# Themes Analysis for Consultation Sandbox
## TF-IDF

This notebook is a test of extraction of key themes from dummy consultation data.
Inspired by: https://datasciencecampus.ons.gov.uk/projects/automating-consultation-analysis/

This version of the notebook focuses on only the two most promising approaches to extracting key phrases using TF-IDF.


_Note: I'm not using train/test for prediction here - just shoving everything in to get key words back. This is legitimate as it's not a supervised approach._

---
## Technique C: TD-IDF


### Approaches
In this notebook I've tried out a number of different approaches - not 100% sure if they're all legitimate, but at this stage am just trying to experiment. A summary of the approaches is as follows:

- [**Approach 1:**](#approach-1) _Treating all positive responses as one document, (and, in fact treating responses of each type as a whole document) to gain a picture of the phrases that mark out positive responses as a group distinct from other types of responses, without any need for summarising scores from individual responses._

    We do this by Calculating TF-IDF scores of bigrams and trigrams in all responses, where positive responses are all one document. Can then easily pick out most important phrases in positive response vs other types of response.

- [**Approach 2:**](#approach-2) _Treating all responses as the whole corpus; finding out what makes positive responses as a group distinct from other types of responses._

    We do this by:
    
    [a)](#approach-2a) Calculating TF-IDF scores of bigrams and trigrams appearing in all responses. Calculating mean scores for just positive responses, to gain a summary-view of most important phrases for positive responses.
    
    [b)](#approach-2b) Calculating TF-IDF scores of bigrams and trigrams appearing in all responses, removing phrases that appear most often first. Calculating mean scores for just positive responses, to gain a summary-view of most important phrases for positive responses.
    
[**Results comparison**](#results) _Compare the results from the 3 different approaches._

----
### Prepare data

In [None]:
# Load packages
from arrow_pd_parser import reader
import os
import spacy
import string
import pandas as pd
import re
from sklearn.feature_extraction.text import CountVectorizer, TfidfVectorizer

In [None]:
# Import data

s3_bucket = "s3://alpha-everyone/nlp-code-examples/"
file_loc = "Consultation_Dummy_NewQuestions.csv"

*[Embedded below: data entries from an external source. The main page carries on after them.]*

(* ===== verification/Boot.v ===== *)
(** * The server's boot

    cmd/neksur-server/main.go: [main], [runWithObservability] and
    [runWithSaasAuth], with the modules of the commercial and enterprise builds
    (main_commercial.go, main_enterprise.go) and the size check of
    internal/crypto/kms.  What is constructed, read, started in the background
    or listened on is a call; a constructor answers whether it worked. *)

From S2P Require Import Prelude Effects License Gateway.
#[local] Open Scope go_scope.

(** The build tags. *)
Inductive build := Core | Commercial | Enterprise.

Definition requiresLicense (b : build) : bool := match b with Core => false | _ => true end.
Definition requiredLicenseTier (b : build) : gostring :=
  match b with Core => "" | Commercial => "commercial" | Enterprise => "enterprise" end.

(** What a constructor builds. *)
Inductive part :=
  | LicenseWatcher (path : gostring)
  | PoolConfig (dsn : gostring) | Pool | WorkOSClient | GraphClient (dsn : gostring)
  | CelEnv | CelCompiler (size : Z) | PolicyCompiler
  | SqlProxyCache (size : Z) | SqlInjector (engine : gostring)
  | CertWatcher | TLSConfig | SqlServer
  | CredCache (size : Z) | LruCache (size : Z) | AwsConfig | TraceExporter.

Inductive service :=
  | LicenseReload | TriggerListen | CertReload | SqlProxyTLS (addr : gostring)
  | DispatchPool | Poller | S3Consumer (queue tenant : gostring) | Shutdown
  | SchemaBroadcaster | VerifierSampler | VerifierMirror.

Inductive serverEnd := Closed | ListenFailed.
Inductive metricsEnd := ContextDone | MetricsFailed.

Inductive bootCall :=
  | Getenv (name : gostring)
  | ReadFile (path : gostring)
  | VerifyLicense (bytes : gostring)          (* the tier of a valid licence *)
  | SetManifest
  | Construct (p : part)
  | FeatureAllowed (feature : gostring)       (* a module's store is constructed *)
  | Background (s : service)
  | RunMetrics (addr : gostring)
  | ListenAndServe (addr : gostring) (deps : Deps)
  | PrintUsage (toStdout : bool).

Definition bootR (c : bootCall) : Type :=
  match c with
  | Getenv _ => gostring
  | ReadFile _ => option gostring
  | VerifyLicense _ => option gostring
  | SetManifest => unit
  | Construct _ => bool
  | FeatureAllowed _ => bool
  | Background _ => unit
  | RunMetrics _ => metricsEnd
  | ListenAndServe _ _ => serverEnd
  | PrintUsage _ => unit
  end.

Abbreviation bootProg := (prog bootR).

(** A function returns an error or not, or the process exits. *)
Inductive ended := Returned (err : option gostring) | Exited (code : Z).

Definition orDefault (s d : gostring) : gostring := if bool_decide (s = []) then d else s.

(** [v, err := New(...); if err != nil { return ... }]. *)
Definition require (p : part) (e : gostring) (k : bootProg ended) : bootProg ended :=
  let! ok := call (Construct p) in
  if ok : bool then k else Ret (Returned (Some e)).

Definition background (s : service) (k : bootProg ended) : bootProg ended :=
  let! _ := call (Background s) in k.

(** ** The modules of the paid builds *)

(** [initCommercialModules] and [initEnterpriseModules] take the dependencies by
    value: what they assign is their own copy. *)
Definition startCommercialModules (deps : Deps) : bootProg unit :=
  let! broadcaster := call (FeatureAllowed "schema_cache_broadcaster") in
  let! _ := if broadcaster : bool then call (Background SchemaBroadcaster) else Ret tt in
  let! wcStore := call (FeatureAllowed "write_conflict") in
  let deps := if wcStore : bool then mkDeps true (hasPartitionSpecStore deps) else deps in
  let! sampler := call (FeatureAllowed "continuous_verifier") in
  let! _ := if sampler : bool then call (Background VerifierSampler) else Ret tt in
  let! mirror := call (FeatureAllowed "continuous_verifier") in
  if mirror : bool then call (Background VerifierMirror) else Ret tt.

Definition initCommercialModules (b : build) (deps : Deps) : bootProg unit :=
  match b with Core => Ret tt | _ => startCommercialModules deps end.

Definition initEnterpriseModules (b : build) (deps : Deps) : bootProg unit :=
  match b with
  | Enterprise =>
      let! psStore := call (FeatureAllowed "partition_spec_versioning") in
      let deps := if psStore : bool then mkDeps (hasWriteConflictStore deps) true else deps in
      let! coord := call (FeatureAllowed "compaction_coordination") in
      Ret tt
  | _ => Ret tt
  end.

(** ** Key management's cache ([NewBatchCache]) *)

(** The cache is made with the size given; [lru.New] refuses a size that is not
    positive. *)
Definition NewBatchCache (size : Z) (k : bootProg ended) : bootProg ended :=
  require (LruCache size) "kms batch cache" k.

(** ** [runWithSaasAuth] *)

Definition defaultLicensePath : gostring := "/etc/neksur/license.json".

(** The licence of a paid build; the process exits without one. *)
Definition licenseGate (b : build) (k : bootProg ended) : bootProg ended :=
  let! path := call (Getenv "NEKSUR_LICENSE_PATH") in
  let licensePath := orDefault path defaultLicensePath in
  if negb (requiresLicense b) then k
  else
    let! manifestBytes := call (ReadFile licensePath) in
    match manifestBytes with
    | None => Ret (Exited 1)
    | Some bytes =>
        let! manifest := call (VerifyLicense bytes) in
        match manifest with
        | None => Ret (Exited 1)
        | Some tier =>
            if negb (tierCovers tier (requiredLicenseTier b)) then Ret (Exited 1)
            else
              let! _ := call SetManifest in
              let! lw := call (Construct (LicenseWatcher licensePath)) in
              if lw : bool then background LicenseReload k else k
        end
    end.

(** The SQL proxy's listener, when the three paths are set. *)
Definition sqlProxy (k : bootProg ended) : bootProg ended :=
  require (SqlProxyCache 4096) "sqlproxy cache" (
  require (SqlInjector "trino") "sqlproxy build trino" (
  require (SqlInjector "spark") "sqlproxy build spark" (
  require (SqlInjector "dremio") "sqlproxy build dremio" (
  let! certPath := call (Getenv "NEKSUR_TLS_CERT_PATH") in
  let! keyPath := call (Getenv "NEKSUR_TLS_KEY_PATH") in
  let! caBundlePath := call (Getenv "NEKSUR_CA_BUNDLE_PATH") in
  let! addr := call (Getenv "NEKSUR_SQLPROXY_ADDR") in
  let sqlProxyAddr := orDefault addr ":8443" in
  if bool_decide (certPath = []) || bool_decide (keyPath = []) || bool_decide (caBundlePath = [])
  then k
  else
    require CertWatcher "sqlproxy cert watcher" (
    background CertReload (
    require TLSConfig "sqlproxy tls config" (
    require SqlServer "sqlproxy.NewServer" (
    background (SqlProxyTLS sqlProxyAddr) k)))))))).

(** The consumer of storage events, when a queue is set; its configuration's
    failure is the boot's. *)
Definition s3Events (k : bootProg ended) : bootProg ended :=
  let! queueURL := call (Getenv "NEKSUR_S3_EVENTS_QUEUE_URL") in
  if bool_decide (queueURL = []) then k
  else
    let! s3TenantID := call (Getenv "NEKSUR_S3_EVENTS_TENANT_ID") in
    if bool_decide (s3TenantID = []) then k
    else require AwsConfig "aws config" (background (S3Consumer queueURL s3TenantID) k).

(** From the router to the end: the configuration of the open handlers is read,
    the server listens until it is closed. *)
Definition serveForever (gatewayDeps : Deps) : bootProg ended :=
  let! _ := call (Getenv "NEKSUR_SLACK_WEBHOOK_URL") in
  let! dispatchBuffer := call (Getenv "NEKSUR_L3_DISPATCH_BUFFER") in
  background DispatchPool (
  background Poller (
  s3Events (
  let! stripeWebhookSecret := call (Getenv "STRIPE_WEBHOOK_SECRET") in
  let! billingEnabled := call (Getenv "BILLING_ENABLED") in
  let! stripeKey := call (Getenv "STRIPE_API_KEY") in
  let! internalAdminOrgID := call (Getenv "WORKOS_INTERNAL_ADMIN_ORG_ID") in
  let! pagerduty := call (Getenv "PAGERDUTY_SERVICE_ID") in
  let! addr := call (Getenv "NEKSUR_LISTEN_ADDR") in
  background Shutdown (
  let! e := call (ListenAndServe (orDefault addr ":8080") gatewayDeps) in
  match e with
  | Closed => Ret (Returned None)
  | ListenFailed => Ret (Returned (Some "listen"))
  end)))).

Definition runWithSaasAuth (b : build) : bootProg ended :=
  licenseGate b (
  let! dsn := call (Getenv "DATABASE_URL") in
  if bool_decide (dsn = []) then
    Ret (Returned (Some "DATABASE_URL must be set when NEKSUR_SAAS_AUTH=1"))
  else
  let! apiKey := call (Getenv "WORKOS_API_KEY") in
  let! clientID := call (Getenv "WORKOS_CLIENT_ID") in
  let! webhookSecret := call (Getenv "WORKOS_WEBHOOK_SECRET") in
  if bool_decide (apiKey = []) || bool_decide (clientID = []) || bool_decide (webhookSecret = [])
  then Ret (Returned (Some "WORKOS_API_KEY + WORKOS_CLIENT_ID + WORKOS_WEBHOOK_SECRET required when NEKSUR_SAAS_AUTH=1"))
  else
  require (PoolConfig dsn) "pgxpool.ParseConfig" (
  require Pool "pgxpool.NewWithConfig" (
  require WorkOSClient "workos.NewClient" (
  require (GraphClient dsn) "graph.NewGraphClient" (
  require CelEnv "cel.NewEnv" (
  require (CelCompiler 0) "cel.NewCompiler" (
  let gatewayDeps := mkDeps false false in
  let! _ := initCommercialModules b gatewayDeps in
  let! _ := initEnterpriseModules b gatewayDeps in
  require PolicyCompiler "compiler.NewCompiler" (
  background TriggerListen (
  sqlProxy (
  require (CredCache 0) "credvend cache" (
  NewBatchCache 0 (
  serveForever gatewayDeps)))))))))))).

(** ** [runWithObservability] and [main] *)

Definition runWithObservability : bootProg ended :=
  require TraceExporter "otlptracegrpc.New" (
  let! addr := call (Getenv "NEKSUR_METRICS_ADDR") in
  let! e := call (RunMetrics (orDefault addr ":9100")) in
  match e with
  | ContextDone => Ret (Returned None)
  | MetricsFailed => Ret (Returned (Some "metrics server"))
  end).

Definition isHelp (a : gostring) : bool :=
  bool_decide (a = "--help") || bool_decide (a = "-h") || bool_decide (a = "help").

(** An error that a mode returns ends the process with status 1. *)
Definition orExit (p k : bootProg ended) : bootProg ended :=
  let! e := p in
  match e with
  | Returned None => k
  | Returned (Some _) => Ret (Exited 1)
  | Exited code => Ret (Exited code)
  end.

Definition main (b : build) (args : list gostring) : bootProg ended :=
  if existsb isHelp args then let! _ := call (PrintUsage true) in Ret (Returned None)
  else
    let! o := call (Getenv "NEKSUR_OBSERVABILITY") in
    let! s := call (Getenv "NEKSUR_SAAS_AUTH") in
    let observability := bool_decide (o = "1") in
    let saasAuth := bool_decide (s = "1") in
    if negb observability && negb saasAuth then
      let! _ := call (PrintUsage false) in Ret (Returned None)
    else
      let saas := if saasAuth then orExit (runWithSaasAuth b) (Ret (Returned None))
                  else Ret (Returned None) in
      if observability then orExit runWithObservability saas else saas.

df = reader.read(os.path.join(s3_bucket, file_loc))

Clean column names

In [None]:
def multiple_replace(replacements, text):
    # Create a regular expression from the dictionary keys
    regex = re.compile("(%s)" % "|".join(map(re.escape, replacements.keys())))
    # For each match, look-up corresponding value in dictionary
    return regex.sub(lambda mo: replacements[mo.group()], text) 

replacements = {" ":"_",
              "-":"_",
              "/":"_",
              "?":"",
              "'":""}

new_cols = list()
for i in df.columns.str.split('- '):
    cleaned = multiple_replace(replacements, i[-1]).lower().strip()
    new_cols.append(cleaned)
df.columns = new_cols

In [None]:
df.head()

In [None]:
#load spacy
nlp = spacy.load("en_core_web_sm")

Define data cleansing functions:

In [None]:
#function to clean and lemmatize comments
def clean_comments(text):
    #remove punctuations
    regex = re.compile('[' + re.escape(string.punctuation) + '\\r\\t\\n]')
    nopunct = regex.sub(" ", str(text))
    #use spacy to lemmatize comments
    doc = nlp(nopunct, disable=['parser','ner'])
    lemma = [token.lemma_ for token in doc]
    return lemma

def list_to_string(list):
    filtered_list = [element for element in list if element.strip()]
    list = " ".join(filtered_list)
    return list

---------
<a id='approach-1'></a>
### Approach 1
Approach - treat all positive responses as one and pull out TF-IDF scores from those.

In [None]:
question_cols = ['whats_your_general_understanding_of_the_pilot_scheme',
       'what_are_the_objectives_of_the_pilot_scheme',
       'what_are_the_positives_of_the_pilot_scheme',
       'what_are_the_negatives_of_the_pilot_scheme',
       'has_the_pilot_scheme_been_successful']

In [None]:
# Create corpus where each type of response is a doc, labelled with the Q asked
df_corpus1 = df[question_cols]
df_corpus_cat = dict()
for i in question_cols:
    df_corpus_cat[i] = df_corpus1[i].str.cat(sep = ' ')
df_corpus1 = pd.DataFrame(df_corpus_cat, index=range(1))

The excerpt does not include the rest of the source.